__Description of the task__.
Each line in the entries below that holds the word "true" belongs in the answer.

__Input data__.
- - - - -

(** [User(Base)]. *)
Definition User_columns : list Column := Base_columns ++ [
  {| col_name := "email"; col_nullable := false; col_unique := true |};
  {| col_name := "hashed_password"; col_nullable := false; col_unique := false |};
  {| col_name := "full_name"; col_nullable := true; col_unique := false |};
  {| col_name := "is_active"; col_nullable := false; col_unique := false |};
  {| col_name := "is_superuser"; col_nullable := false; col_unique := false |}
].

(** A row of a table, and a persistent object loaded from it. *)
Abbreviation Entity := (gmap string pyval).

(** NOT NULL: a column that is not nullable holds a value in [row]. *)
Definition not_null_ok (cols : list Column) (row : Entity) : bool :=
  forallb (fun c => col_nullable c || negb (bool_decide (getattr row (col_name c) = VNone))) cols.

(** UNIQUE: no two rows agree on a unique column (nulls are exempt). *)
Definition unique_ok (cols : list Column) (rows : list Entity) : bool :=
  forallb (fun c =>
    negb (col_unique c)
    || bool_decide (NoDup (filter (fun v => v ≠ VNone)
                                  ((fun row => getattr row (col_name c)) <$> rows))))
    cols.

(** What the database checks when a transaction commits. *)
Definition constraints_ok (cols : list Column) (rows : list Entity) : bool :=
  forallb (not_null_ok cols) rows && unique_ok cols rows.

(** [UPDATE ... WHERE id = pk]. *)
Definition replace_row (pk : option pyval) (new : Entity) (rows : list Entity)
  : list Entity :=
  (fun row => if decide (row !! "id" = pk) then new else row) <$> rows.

- - - - -

__Written response__.
  {| col_name := "email"; col_nullable := false; col_unique := true |};
  {| col_name := "full_name"; col_nullable := true; col_unique := false |};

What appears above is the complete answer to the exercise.